Friday, May 20, 2011

Is Sea Level Rising in Santa Monica Bay?

This article is to document the extent of sea level rise on coastal flooding in an area near where I live and work, in Santa Monica Bay in Southern California, USA. The photos below are mine, taken on Thursday May 19th, 2011 in the late afternoon. The occasion was a combination of some fairly large waves, or ocean swells, with the high tide. There was no flooding of property from this event, as is evident in the photos. If the global warming alarmists are correct, this area of coast should be flooded regularly in the coming decade or two, certainly by 2050 when, they predict, sea levels will rise by a foot or more. It is my hope that someone, somewhere, will also have photos or videos of the present and can contrast these photos with the sea levels at that time.

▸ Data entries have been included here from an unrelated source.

Definition set_ctx c (i : nghttp2_hd_inflater) : nghttp2_hd_inflater :=
  Inflater c (huff_decode_ctx i) (namebuf i) (valuebuf i) (namercbuf i) (valuercbuf i) (nv_name_keep i) (nv_value_keep i)
    (left i) (index i) (settings_hd_table_bufsize_max i) (min_hd_table_bufsize_max i) (shift i) (opcode i) (state i)
    (huffman_encoded i) (index_required i) (no_index i).
Definition set_huff c (i : nghttp2_hd_inflater) : nghttp2_hd_inflater :=
  Inflater (ctx i) c (namebuf i) (valuebuf i) (namercbuf i) (valuercbuf i) (nv_name_keep i) (nv_value_keep i)
    (left i) (index i) (settings_hd_table_bufsize_max i) (min_hd_table_bufsize_max i) (shift i) (opcode i) (state i)
    (huffman_encoded i) (index_required i) (no_index i).
Definition set_name b r (i : nghttp2_hd_inflater) : nghttp2_hd_inflater :=
  Inflater (ctx i) (huff_decode_ctx i) b (valuebuf i) r (valuercbuf i) (nv_name_keep i) (nv_value_keep i)
    (left i) (index i) (settings_hd_table_bufsize_max i) (min_hd_table_bufsize_max i) (shift i) (opcode i) (state i)
    (huffman_encoded i) (index_required i) (no_index i).
Definition set_value b r (i : nghttp2_hd_inflater) : nghttp2_hd_inflater :=
  Inflater (ctx i) (huff_decode_ctx i) (namebuf i) b (namercbuf i) r (nv_name_keep i) (nv_value_keep i)
    (left i) (index i) (settings_hd_table_bufsize_max i) (min_hd_table_bufsize_max i) (shift i) (opcode i) (state i)
    (huffman_encoded i) (index_required i) (no_index i).
Definition set_keep n v (i : nghttp2_hd_inflater) : nghttp2_hd_inflater :=
  Inflater (ctx i) (huff_decode_ctx i) (namebuf i) (valuebuf i) (namercbuf i) (valuercbuf i) n v
    (left i) (index i) (settings_hd_table_bufsize_max i) (min_hd_table_bufsize_max i) (shift i) (opcode i) (state i)
    (huffman_encoded i) (index_required i) (no_index i).
Definition set_left n s (i : nghttp2_hd_inflater) : nghttp2_hd_inflater :=
  Inflater (ctx i) (huff_decode_ctx i) (namebuf i) (valuebuf i) (namercbuf i) (valuercbuf i) (nv_name_keep i) (nv_value_keep i)
    n (index i) (settings_hd_table_bufsize_max i) (min_hd_table_bufsize_max i) s (opcode i) (state i)
    (huffman_encoded i) (index_required i) (no_index i).
Definition set_index n (i : nghttp2_hd_inflater) : nghttp2_hd_inflater :=
  Inflater (ctx i) (huff_decode_ctx i) (namebuf i) (valuebuf i) (namercbuf i) (valuercbuf i) (nv_name_keep i) (nv_value_keep i)
    (left i) n (settings_hd_table_bufsize_max i) (min_hd_table_bufsize_max i) (shift i) (opcode i) (state i)
    (huffman_encoded i) (index_required i) (no_index i).
Definition set_limits s m (i : nghttp2_hd_inflater) : nghttp2_hd_inflater :=
  Inflater (ctx i) (huff_decode_ctx i) (namebuf i) (valuebuf i) (namercbuf i) (valuercbuf i) (nv_name_keep i) (nv_value_keep i)
    (left i) (index i) s m (shift i) (opcode i) (state i) (huffman_encoded i) (index_required i) (no_index i).
Definition set_op o (i : nghttp2_hd_inflater) : nghttp2_hd_inflater :=
  Inflater (ctx i) (huff_decode_ctx i) (namebuf i) (valuebuf i) (namercbuf i) (valuercbuf i) (nv_name_keep i) (nv_value_keep i)
    (left i) (index i) (settings_hd_table_bufsize_max i) (min_hd_table_bufsize_max i) (shift i) o (state i)
    (huffman_encoded i) (index_required i) (no_index i).
Definition set_state s (i : nghttp2_hd_inflater) : nghttp2_hd_inflater :=
  Inflater (ctx i) (huff_decode_ctx i) (namebuf i) (valuebuf i) (namercbuf i) (valuercbuf i) (nv_name_keep i) (nv_value_keep i)
    (left i) (index i) (settings_hd_table_bufsize_max i) (min_hd_table_bufsize_max i) (shift i) (opcode i) s
    (huffman_encoded i) (index_required i) (no_index i).
Definition set_encoded e (i : nghttp2_hd_inflater) : nghttp2_hd_inflater :=
  Inflater (ctx i) (huff_decode_ctx i) (namebuf i) (valuebuf i) (namercbuf i) (valuercbuf i) (nv_name_keep i) (nv_value_keep i)
    (left i) (index i) (settings_hd_table_bufsize_max i) (min_hd_table_bufsize_max i) (shift i) (opcode i) (state i)
    e (index_required i) (no_index i).
Definition set_indexing r n (i : nghttp2_hd_inflater) : nghttp2_hd_inflater :=
  Inflater (ctx i) (huff_decode_ctx i) (namebuf i) (valuebuf i) (namercbuf i) (valuercbuf i) (nv_name_keep i) (nv_value_keep i)
    (left i) (index i) (settings_hd_table_bufsize_max i) (min_hd_table_bufsize_max i) (shift i) (opcode i) (state i)
    (huffman_encoded i) r n.

Section Inflate.
Context (malloc_ok : nat -> bool) (junk : nat -> nat -> char).

(** ** Life cycle *)

(** [huff_decode_ctx] is not initialised here: it is when a string begins. *)
Definition nghttp2_hd_inflate_init (h : heap) : option (Z * nghttp2_hd_inflater * heap) :=
  r ← hd_context_init malloc_ok h;
  let '(rv, c, h) := r in
  Some (rv, Inflater c nghttp2_hd_huff_decode_context_init nghttp2_buf_init nghttp2_buf_init None None None None
              0 0 NGHTTP2_HD_DEFAULT_MAX_BUFFER_SIZE UINT32_MAX 0 NGHTTP2_HD_OPCODE_NONE
              NGHTTP2_HD_STATE_INFLATE_START false false false, h).

Definition hd_inflate_keep_free (i : nghttp2_hd_inflater) (h : heap) : option (nghttp2_hd_inflater * heap) :=
  h ← nghttp2_rcbuf_decref (nv_value_keep i) h;
  h ← nghttp2_rcbuf_decref (nv_name_keep i) h;
  Some (set_keep None None i, h).

Definition nghttp2_hd_inflate_free (i : nghttp2_hd_inflater) (h : heap) : option heap :=
  r ← hd_inflate_keep_free i h;
  let '(i, h) := r in
  h ← nghttp2_rcbuf_decref (valuercbuf i) h;
  h ← nghttp2_rcbuf_decref (namercbuf i) h;
  hd_context_free (ctx i) h.

(** The inflater itself in allocated memory. *)
Definition nghttp2_hd_inflate_new2 (h : heap) : option (Z * option nghttp2_hd_inflater * heap) :=
  let '(ok, h) := block_new malloc_ok h in
  if negb ok then Some (NGHTTP2_ERR_NOMEM, None, h) else
  r ← nghttp2_hd_inflate_init h;
  let '(rv, i, h) := r in
  Some (if negb (rv =? 0) then (rv, None, block_free h) else (0, Some i, h)).

Definition nghttp2_hd_inflate_del (i : nghttp2_hd_inflater) (h : heap) : option heap :=
  h ← nghttp2_hd_inflate_free i h; Some (block_free h).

The high tide of 6.2 feet occurred the night before these photos were taken, on Wednesday May 18th, 2011 at 10:35 p.m. Another, smaller, high tide of 3.6 feet occurred just before these photos were taken, at 12:28 p.m. The large swells were from the south, and were predicted to be 7 to 9 feet and occurring approximately 15 to 16 seconds apart. My observations showed the waves were quite a bit smaller than predicted. My estimate is approximately 5 to 6 feet swells. They were almost exactly 15 seconds apart.

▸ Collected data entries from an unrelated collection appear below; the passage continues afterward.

Lemma parse_rest_lazy huffman fs pre left : lazy (parse_rest huffman fs pre left).
Proof.
  intros l s rest E. assert (Hl : left <= Z.of_nat (length l)).
  { unfold parse_rest in E. destruct (Z.leb_spec left (Z.of_nat (length l))); [done|]. destruct huffman; [|done].
    destruct (huff_run _ _) as [fs' o]. by destruct (fs' =? 256). }
  exists (take (Z.to_nat left) l).
  assert (Er : rest = drop (Z.to_nat left) l).
  { unfold parse_rest in E. rewrite (proj2 (Z.leb_le _ _)) in E by lia. destruct huffman; [|by injection E].
    destruct (huff_run _ _) as [fs' o]. destruct (fs' =? 256); [done|]. destruct (has_flag fs' _); [by injection E|done]. }
  split; [by rewrite Er, take_drop|]. intros x. unfold parse_rest in *. rewrite (proj2 (Z.leb_le _ _)) in E by lia.
  assert (Ht : length (take (Z.to_nat left) l) = Z.to_nat left) by (rewrite length_take; lia).
  rewrite length_app, Ht, (proj2 (Z.leb_le _ _)) by lia. rewrite take_app_length', drop_app_length' by done.
  destruct huffman; [|by injection E as <- _]. destruct (huff_run _ _) as [fs' o]. destruct (fs' =? 256); [done|].
  destruct (has_flag fs' _); [by injection E as <- _|done].
Qed.

Lemma parse_string_local : local parse_string.
Proof.
  intros [|c l] s rest; cbn [parse_string]; [done|]. intros E.
  assert (H : local (fun l => andthen (parse_int 7 max_string l) (parse_rest (128 <=? bval c) NGHTTP2_HUFF_ACCEPTED [])))
    by (apply local_andthen; [apply parse_int_local|intros a; apply parse_rest_lazy]).
  destruct (H _ _ _ E) as (p & Hp & El & Hx). exists p. split; [done|]. split; [done|]. intros x.
  destruct p as [|c' p]; [done|]. cbn [app] in El. injection El as <- _. apply Hx.
Qed.

Lemma parse_value_local m nm : local (parse_value m nm).
Proof. apply local_andthen; [apply parse_string_local|]. intros v. apply (lazy_done (fun v => Literal m nm v)). Qed.

Lemma parse_index_local prefix maxidx : local (parse_index prefix maxidx).
Proof.
  apply local_andthen; [apply parse_int_local|]. intros i l j rest. destruct (i =? 0) eqn:Ei; [done|]. intros [= <- ->]. by exists [].
Qed.

Lemma parse_repr_local ph maxidx limit : local (parse_repr ph maxidx limit).
Proof.
  intros l r rest. destruct l as [|c l]; cbn [parse_repr]; [done|].
  assert (Hgo : forall Q : list char -> parsed repr, local Q -> (forall y, parse_repr ph maxidx limit (c :: y) = Q (c :: y)) -> Q (c :: l) = Done r rest ->
    exists p, p <> [] /\ c :: l = p ++ rest /\ forall x, parse_repr ph maxidx limit (p ++ x) = Done r x).
  { intros Q HQ Ey E. destruct (HQ _ _ _ E) as (p & Hp & El & Hx). exists p. split; [done|]. split; [done|]. intros x.
    destruct p as [|c' p]; [done|]. cbn [app] in *. injection El as <- _. by rewrite Ey. }
  assert (Hlit : forall m, local (fun l => match l with [] => More | c :: l => parse_literal m maxidx c l end)).
  { intros m [|c' l'] r' rest'; [done|]. unfold parse_literal. destruct (bval c' =? literal_byte m) eqn:Ec.
    - intros E. destruct (local_andthen _ _ parse_string_local (fun s => local_lazy _ (parse_value_local m (NewName s))) _ _ _ E) as (p & Hp & -> & Hx).
      exists (c' :: p). split; [done|]. split; [done|]. intros x. cbn [app]. rewrite Ec. apply Hx.
    - intros E. destruct (local_andthen _ _ (parse_index_local (literal_prefix m) maxidx) (fun i => local_lazy _ (parse_value_local m (NameAt i))) _ _ _ E)
        as (p & Hp & El & Hx). exists p. split; [done|]. split; [done|]. intros x. destruct p as [|c'' p]; [done|]. cbn [app] in *.
      injection El as <- _. rewrite Ec. apply Hx. }
  destruct (kind_of (bval c)) as [|m|] eqn:Ek.
  - assert (Hi : local (fun l => andthen (parse_index 7 maxidx l) (fun i rest => Done (Indexed i) rest)))
      by (apply local_andthen; [apply parse_index_local|]; intros i; apply (lazy_done Indexed)).
    destruct ph; [done| |]; apply (Hgo _ Hi); intros y; cbn; by rewrite Ek.
  - destruct ph; [done| |]; apply (Hgo _ (Hlit m)); intros y; cbn; by rewrite Ek.
  - assert (Hi : local (fun l => andthen (parse_int 5 limit l) (fun n rest => Done (SizeUpdate n) rest)))
      by (apply local_andthen; [apply parse_int_local|]; intros n; apply (lazy_done SizeUpdate)).
    destruct ph; [| |done]; apply (Hgo _ Hi); intros y; cbn; by rewrite Ek.
Qed.

(** ** What is malformed stays so *)

Definition stable {A} (P : list char -> parsed A) : Prop := forall l x, P l = Malformed -> P (l ++ x) = Malformed.

Lemma stable_andthen {A B} (P : list char -> parsed A) (Q : A -> list char -> parsed B) :
  local P -> stable P -> (forall a, stable (Q a)) -> stable (fun l => andthen (P l) Q).
Proof.
  intros HL HP HQ l x. destruct (P l) as [a rest| |] eqn:E; cbn [andthen]; [|done|by rewrite (HP _ _ E)].
  intros EQ. destruct (HL _ _ _ E) as (p & _ & -> & Hx). rewrite <- app_assoc, Hx. cbn [andthen]. by apply HQ.
Qed.

Lemma stable_done {A B} (f : A -> B) a : stable (fun l => Done (f a) l).
Proof. done. Qed.

Lemma parse_int_stable prefix max : 1 <= prefix <= 8 -> stable (parse_int prefix max).
Proof.
  intros Hp l x. rewrite !parse_int_resume by done. destruct (decide (l = [])) as [->|Hl]; [done|]. intros E.
  pose proof (resume_int_app 0 0 prefix max l Hp ltac:(unfold UINT32_MAX; lia) ltac:(done) Hl) as H. rewrite E in H. apply H.
Qed.

Lemma parse_rest_stable huffman fs pre left : (fs =? 256) = false -> 0 <= left -> stable (parse_rest huffman fs pre left).
Proof.
  intros Hfs Hl l x E. destruct (Z.leb_spec left (Z.of_nat (length l))) as [H|H].
  - rewrite parse_rest_done by lia. by rewrite E.
  - unfold parse_rest in E. rewrite (proj2 (Z.leb_gt _ _)) in E by lia. destruct huffman; [|done].
    rewrite parse_rest_huff by lia. rewrite take_ge in E by lia. destruct (huff_run fs l) as [fs' o]. cbn [fst]. by destruct (fs' =? 256).
Qed.

Lemma parse_int_nonneg prefix max l v rest : 1 <= prefix <= 8 -> parse_int prefix max l = Done v rest -> 0 <= v <= max.
Proof.
  intros Hp E. assert (Hl : l <> []) by (intros ->; done). rewrite parse_int_resume in E by done. unfold resume_int in E.
  destruct (decode_length_ok 0 0 l prefix Hp ltac:(unfold UINT32_MAX; lia) Hl) as (d & Ed & Hd). rewrite Ed in E. destruct l as [|c l]; [done|].
  unfold of_decoded in E. unfold decoded_ok in Hd. destruct (d_res d) as [w|]; [|done]. destruct (Z.ltb_spec max w); [done|].
  destruct (d_fin d); [|done]. injection E as <- _. lia.
Qed.

Lemma parse_string_stable : stable parse_string.
Proof.
  intros [|c l] x; cbn [parse_string app]; [done|]. change (c :: l ++ x) with ((c :: l) ++ x). intros E.
  destruct (parse_int 7 max_string (c :: l)) as [n rest| |] eqn:Ei; cbn [andthen] in E; [|done|].
  - destruct (parse_int_local 7 max_string _ _ _ Ei) as (p & Hp & El & Hx). rewrite El, <- app_assoc, Hx. cbn [andthen].
    apply parse_rest_stable; [done|apply (parse_int_nonneg 7 max_string (c :: l) n rest ltac:(lia) Ei)|done].
  - by rewrite (parse_int_stable 7 max_string ltac:(lia) _ x Ei).
Qed.

Lemma parse_value_stable m nm : stable (parse_value m nm).
Proof. apply stable_andthen; [apply parse_string_local|apply parse_string_stable|]. intros v. done. Qed.

Lemma parse_index_stable prefix maxidx : 1 <= prefix <= 8 -> stable (parse_index prefix maxidx).
Proof.
  intros Hp. apply stable_andthen; [apply parse_int_local|by apply parse_int_stable|]. intros i l x. by destruct (i =? 0).
Qed.

Lemma parse_repr_stable ph maxidx limit : stable (parse_repr ph maxidx limit).
Proof.
  intros [|c l] x; cbn [parse_repr app]; [done|]. change (c :: l ++ x) with ((c :: l) ++ x).
  assert (Hi : stable (fun l => andthen (parse_index 7 maxidx l) (fun i rest => Done (Indexed i) rest)))
    by (apply stable_andthen; [apply parse_index_local|by apply parse_index_stable|done]).
  assert (Hn : stable (fun l => andthen (parse_int 5 limit l) (fun n rest => Done (SizeUpdate n) rest)))
    by (apply stable_andthen; [apply parse_int_local|by apply parse_int_stable|done]).
  assert (Hlit : forall m, parse_literal m maxidx c l = Malformed -> parse_literal m maxidx c (l ++ x) = Malformed).
  { intros m. unfold parse_literal. destruct (_ =? _).
    - apply (stable_andthen _ (fun s => parse_value m (NewName s)) parse_string_local parse_string_stable (fun s => parse_value_stable m _) l x).
    - apply (stable_andthen _ (fun i => parse_value m (NameAt i)) (parse_index_local (literal_prefix m) maxidx)
        (parse_index_stable _ _ (proj1 (literal_prefix_ok m))) (fun i => parse_value_stable m _) (c :: l) x). }
  destruct ph, (kind_of (bval c)) as [|m|]; try done; try apply Hi; try apply Hn; apply Hlit.
Qed.

(** ** The decoder in pieces *)

Lemma parse_next_nil a : parse_next a [] = More.
Proof. done. Qed.

Definition waiting (a : decoder) : Prop := parse_next a (dc_pending a) = More.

This part of the coast is directly south of Marina del Rey's channel, and the mouth of Ballona Creek. There are many homes and condos built right on the beach, approximately 400 feet from the water. This is Dockweiler Beach, a public beach, with a well-used concrete sidewalk for pedestrians and bicyclists.

The first photo, Figure 1 below, shows the aftermath of debris and wet sand from the high tide and waves. The concrete sidewalk is approximately 15 feet wide. The bay is to the right, approximately 100 feet from the sidewalk. The water barely made it to the far side of the sidewalk.

Figure 1
View of Dockweiler Beach, bike path, 5-19-2011 looking South
(click on image for a larger view)

Next, the photo in Figure 2 shows another incursion of the water, and the debris carried by that water right up to the sidewalk. This view is just a few feet north of Figure 1. Note the tire track to the left of the photo.

Figure 2
View of Dockweiler Beach, bike path, 5-19-2011 looking North

Next, here in Figure 3 is shown the same image as in Figure 2, but looking just a bit to the left (or west) to show the distance to the bay. The tire track in the right of the photo is the same as that shown in Figure 2. The wave breaking in the left center (white foam) is approximately 4 feet high. There are four people taking some sun in the center-left of the photo. The buildings on the horizon (center right) are the two-story lifeguard headquarters and one-story public restrooms.

Figure 3
View of Dockweiler Beach, 5-19-2011 looking North

Next, in Figure 4 is the same water debris incursion, looking to the east and showing the many homes located at beach level. There are also many homes on the hill in the background. The unidentified person walking by provides some perspective and scale.

Figure 4
View of Dockweiler Beach, bike path, 5-19-2011 looking East

Finally, in Figure 5, is shown another area of water incursion along and just past the bike path. This is just a few feet to the north of the previous photos. Many more beach-front homes are shown to the right. Also shown to the right are several volleyball nets. Beach volleyball is a popular pastime in Southern California, both as a participatory and people-watching event.

Figure 5
View of Dockweiler Beach, bike path, 5-19-2011 looking North

It can be seen that the homes depicted above will be flooded if the sea levels rise as much as is predicted by the global warming alarmists. There are other homes and structures along the California coast that are in much more danger than these. These homes sit well back from the water. The expanse of sand acts as a sponge to absorb the water from the waves. However, if the sea levels rise two or three feet, these homes will likely be flooded regularly.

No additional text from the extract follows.